(** Splitting distributes over a separator. *)
Lemma split_at_separator (sep : ascii) (a b : string) :
  split sep (a ++ String sep b) true = split sep a true ++ split sep b true.
Proof.
  remember (String.length a) as n eqn:Hn.
  revert a Hn.
  induction n as [n IH] using lt_wf_ind. intros a Hn.
  destruct a as [|c a].
  - simpl append. rewrite split_step. simpl. now rewrite Ascii.eqb_refl.
  - destruct (getline (String c a) sep) as [item rest] eqn:Hg.
    pose proof (getline_consumes _ _ _ _ _ Hg) as Hrest.
    destruct (getline_decompose _ _ _ _ Hg) as [Hocc [Ha | [Ha Hr]]].
    + rewrite (split_step sep true c a), Hg. simpl fst. simpl snd.
      rewrite Ha at 1. rewrite append_assoc. simpl append.
      destruct item as [|i item'].
      * simpl append. simpl in Ha. inversion Ha; subst c a.
        rewrite split_step. simpl getline. rewrite Ascii.eqb_refl.
        simpl fst. simpl snd. simpl kept. simpl app.
        apply (IH (String.length rest)); [simpl in Hn; lia | reflexivity].
      * change (String i item' ++ String sep (rest ++ String sep b))%string
          with (String i (item' ++ String sep (rest ++ String sep b)))%string.
        rewrite split_step.
        change (String i (item' ++ String sep (rest ++ String sep b)))%string
          with (String i item' ++ String sep (rest ++ String sep b))%string.
        rewrite (getline_stops_at_separator _ _ _ Hocc).
        simpl fst. simpl snd.
        rewrite (IH (String.length rest)); [| simpl in Hn; lia | reflexivity].
        now rewrite app_assoc.
    + subst rest. rewrite Ha in *.
      rewrite (split_one_piece _ _ Hocc).
      destruct item as [|i item']; [discriminate |].
      change (String i item' ++ String sep b)%string
        with (String i (item' ++ String sep b))%string.
      rewrite split_step.
      change (String i (item' ++ String sep b))%string
        with (String i item' ++ String sep b)%string.
      rewrite (getline_stops_at_separator _ _ _ Hocc). reflexivity.
Qed.




(** ** stoi on decimal numerals *)








(** ** parse_input_shapes on well-formed strings *)







Lemma input_dims_always_specified (fl : Flags) :
  input_dims_specified fl = true.
Proof. unfold input_dims_specified. apply N.leb_le, N.le_0_l. Qed.




(** ** Repeated, leading and trailing separators *)


Lemma split_leading_separator (sep : ascii) (s : string) :
  split sep (String sep s) true = split sep s true.
Proof. exact (split_at_separator sep "" s). Qed.










(** ** create_compile_spec *)

(** C5. Building the compile spec succeeds exactly when the parsed
    input-dimension specification has one shape group; any other count
    raises the error that reports the number of input shapes; on success
    the spec has the single key "forward", mapped to a dictionary with the
    single key "sizes", mapped to that group. *)
Theorem create_compile_spec_one_group
        (fl : Flags) (input_shapes : list (list Z)) :
  parse_input_shapes fl = Ok input_shapes ->
  ((exists spec, create_compile_spec fl = Ok spec)
   <-> List.length input_shapes = 1)
  /\ (List.length input_shapes <> 1 ->
      create_compile_spec fl
      = Err (CheckError ("Wrong # of input shapes: "
                           ++ count_to_string (List.length input_shapes))))
  /\ (forall spec, create_compile_spec fl = Ok spec ->
      exists group,
        input_shapes = [group]
        /\ spec = [("forward", IVGenericDict [("sizes", IVIntList group)])]
        /\ dict_keys spec = ["forward"]
        /\ get_input_sizes_for_method spec "forward" = Ok group).
Proof.
  intros Hparse. unfold create_compile_spec. rewrite Hparse. cbn [rbind Ok].
  destruct input_shapes as [|g [|g' more]]; cbn [List.length Nat.eqb].
  - split; [| split].
    + split; [intros [spec H]; discriminate | discriminate].
    + reflexivity.
    + intros spec H. discriminate.
  - split; [| split].
    + split; [reflexivity | intros _; eexists; reflexivity].
    + congruence.
    + intros spec H. injection H as <-. exists g. repeat split.
  - split; [| split].
    + split; [intros [spec H]; discriminate | discriminate].
    + reflexivity.
    + intros spec H. discriminate.
Qed.

Lemma create_compile_spec_one_group_witness :
  (exists spec, create_compile_spec (with_input_dims "1,3,224,224") = Ok spec)
  <-> List.length [[1; 3; 224; 224]%Z] = 1.
Proof.
  apply (create_compile_spec_one_group (with_input_dims "1,3,224,224")
                                       [[1; 3; 224; 224]%Z]).
  reflexivity.
Defined.

(** ** Default output names *)




Lemma first_index_absent (c : ascii) (s : string) :
  occurs c s = false -> first_index s c = None.
Proof.
  induction s as [|x s IH]; cbn [occurs first_index]; intros H;
    [reflexivity |].
  apply orb_false_iff in H as [Hx Hs]. now rewrite Hx, (IH Hs).
Qed.

Lemma string_take_all (s : string) : string_take (String.length s) s = s.
Proof.
  induction s as [|x s IH]; cbn [String.length string_take];
    [reflexivity | now rewrite IH].
Qed.

(** Without a '.', the whole model path is kept; a [std::string] is
    shorter than [npos]. *)
Lemma model_stem_without_dot (fl : Flags) :
  occurs "." (FLAGS_model fl) = false ->
  (string_size (FLAGS_model fl) <= npos)%N ->
  model_stem fl = Ok (FLAGS_model fl).
Proof.
  intros Hdot Hsize. unfold model_stem, string_find, string_substr.
  rewrite (first_index_absent _ _ Hdot).
  replace (N.ltb _ 0) with false by (symmetry; apply N.ltb_ge, N.le_0_l).
  rewrite N.sub_0_r, N.min_r by exact Hsize.
  unfold string_size. rewrite Nat2N.id. cbn [N.to_nat string_drop].
  now rewrite string_take_all.
Qed.

Lemma model_stem_total (fl : Flags) : exists stem, model_stem fl = Ok stem.
Proof.
  unfold model_stem, string_substr.
  replace (N.ltb _ 0) with false by (symmetry; apply N.ltb_ge, N.le_0_l).
  eexists; reflexivity.
Qed.

Lemma output_model_name_total (fl : Flags) :
  exists name, output_model_name fl = Ok name.
Proof.
  unfold output_model_name.
  destruct (string_empty (FLAGS_output_model fl)); [| eexists; reflexivity].
  destruct (model_stem_total fl) as [stem ->]. eexists; reflexivity.
Qed.


Lemma output_asm_name_total (fl : Flags) :
  exists name, output_asm_name fl = Ok name.
Proof.
  unfold output_asm_name.
  destruct (string_empty (FLAGS_output_asm fl)); [| eexists; reflexivity].
  destruct (model_stem_total fl) as [stem ->]. eexists; reflexivity.
Qed.

Lemma create_compile_spec_sizes (fl : Flags) (spec : Dict) :
  create_compile_spec fl = Ok spec ->
  exists group,
    parse_input_shapes fl = Ok [group]
    /\ get_input_sizes_for_method spec "forward" = Ok group.
Proof.
  unfold create_compile_spec.
  destruct (parse_input_shapes fl) as [e|shapes]; cbn [rbind];
    [discriminate |].
  destruct shapes as [|g [|g' more]]; cbn [List.length Nat.eqb];
    try discriminate.
  intros H. injection H as <-. exists g. split; reflexivity.
Qed.

(** ** Runs of the driver *)

(** One step of a run kept in hypothesis [H]: a library call returns or
    raises, a driver-side computation returns or throws. *)
Ltac run_step env H :=
  match type of H with
  | context [env ?X ?c ?w] =>
      destruct (env X c w) as [[?|] ?] eqn:?
  | context [lift (create_compile_spec ?fl)] =>
      destruct (create_compile_spec fl) as [?|?] eqn:?
  | context [lift (get_input_sizes_for_method ?s ?m)] =>
      destruct (get_input_sizes_for_method s m) as [?|?] eqn:?
  | context [write_output_assembly ?fl _] =>
      unfold write_output_assembly in H;
      destruct (output_asm_name fl) as [?|?] eqn:?
  | context [let '(_, _) := ?p in _] =>
      is_var p; destruct p
  end;
  cbn [run bind call lift codegen_backend_module registered_preprocess
       preprocess write_output_assembly Ok Err String.eqb Ascii.eqb Bool.eqb]
    in H.

Ltac run_all env H :=
  cbn [run bind call lift codegen_backend_module registered_preprocess
       preprocess write_output_assembly Ok Err String.eqb Ascii.eqb Bool.eqb]
    in H;
  repeat (run_step env H);
  cbn in H; inversion H; subst; clear H.

Ltac run_main env fl H :=
  let name := fresh "name" in
  let Hname := fresh "Hname" in
  destruct (output_model_name_total fl) as [name Hname];
  unfold main in H;
  match goal with
  | Hm : string_empty (FLAGS_model fl) = false |- _ => rewrite Hm, Hname in H
  end;
  run_all env H.

Section DriverFacts.

Context {Module Graph Tensor Code W : Type}.
Variable env : Env Module Graph Tensor Code W.

(** C3, as the code has it. The optimizer applies shape propagation,
    then peephole rewriting, then constant propagation, for two full
    rounds, whatever the passes do to the graph: no round is skipped
    when the one before changed nothing. *)
Theorem optimizer_runs_two_rounds
        (fl : Flags) (w w' : W) (r : result Z)
        (tr : list (event Module Graph Tensor Code)) :
  string_empty (FLAGS_model fl) = false ->
  run env (main (Some fl)) w = (r, tr, w') ->
  (exists rest, round_passes = filter is_round_pass (passes_run tr) ++ rest)
  /\ (forallb returned tr = true ->
      filter is_round_pass (passes_run tr) = round_passes).
Proof.
  intros Hm H. run_main env fl H.
  all: split;
    [ eexists; cbn; reflexivity
    | intros Hret; (reflexivity || (cbn in Hret; discriminate)) ].
Qed.

(** When every library call returns and the compile spec cannot be
    built, [main] ends with the exception of [create_compile_spec], after
    all its passes. *)
Lemma main_stops_at_compile_spec
      (fl : Flags) (e : exn) (w w' : W) (r : result Z)
      (tr : list (event Module Graph Tensor Code)) :
  string_empty (FLAGS_model fl) = false ->
  create_compile_spec fl = Err e ->
  run env (main (Some fl)) w = (r, tr, w') ->
  forallb returned tr = true ->
  r = Err e /\ passes_run tr = main_passes.
Proof.
  intros Hm Hc H Hret. unfold Err in Hc.
  run_main env fl H.
  all: try congruence.
  all: try (injection Hc as ->).
  all: try (split; reflexivity).
  all: cbn in Hret; discriminate.
Qed.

### [DIRECTIONS]
The reply should hold only the lines from the first line of the listing above through the line with "with (String i item' ++ String sep (rest", each copied exactly.

### [SOLUTION]
(** Splitting distributes over a separator. *)
Lemma split_at_separator (sep : ascii) (a b : string) :
  split sep (a ++ String sep b) true = split sep a true ++ split sep b true.
Proof.
  remember (String.length a) as n eqn:Hn.
  revert a Hn.
  induction n as [n IH] using lt_wf_ind. intros a Hn.
  destruct a as [|c a].
  - simpl append. rewrite split_step. simpl. now rewrite Ascii.eqb_refl.
  - destruct (getline (String c a) sep) as [item rest] eqn:Hg.
    pose proof (getline_consumes _ _ _ _ _ Hg) as Hrest.
    destruct (getline_decompose _ _ _ _ Hg) as [Hocc [Ha | [Ha Hr]]].
    + rewrite (split_step sep true c a), Hg. simpl fst. simpl snd.
      rewrite Ha at 1. rewrite append_assoc. simpl append.
      destruct item as [|i item'].
      * simpl append. simpl in Ha. inversion Ha; subst c a.
        rewrite split_step. simpl getline. rewrite Ascii.eqb_refl.
        simpl fst. simpl snd. simpl kept. simpl app.
        apply (IH (String.length rest)); [simpl in Hn; lia | reflexivity].
      * change (String i item' ++ String sep (rest ++ String sep b))%string
          with (String i (item' ++ String sep (rest ++ String sep b)))%string.
        rewrite split_step.
        change (String i (item' ++ String sep (rest ++ String sep b)))%string
          with (String i item' ++ String sep (rest ++ String sep b))%string.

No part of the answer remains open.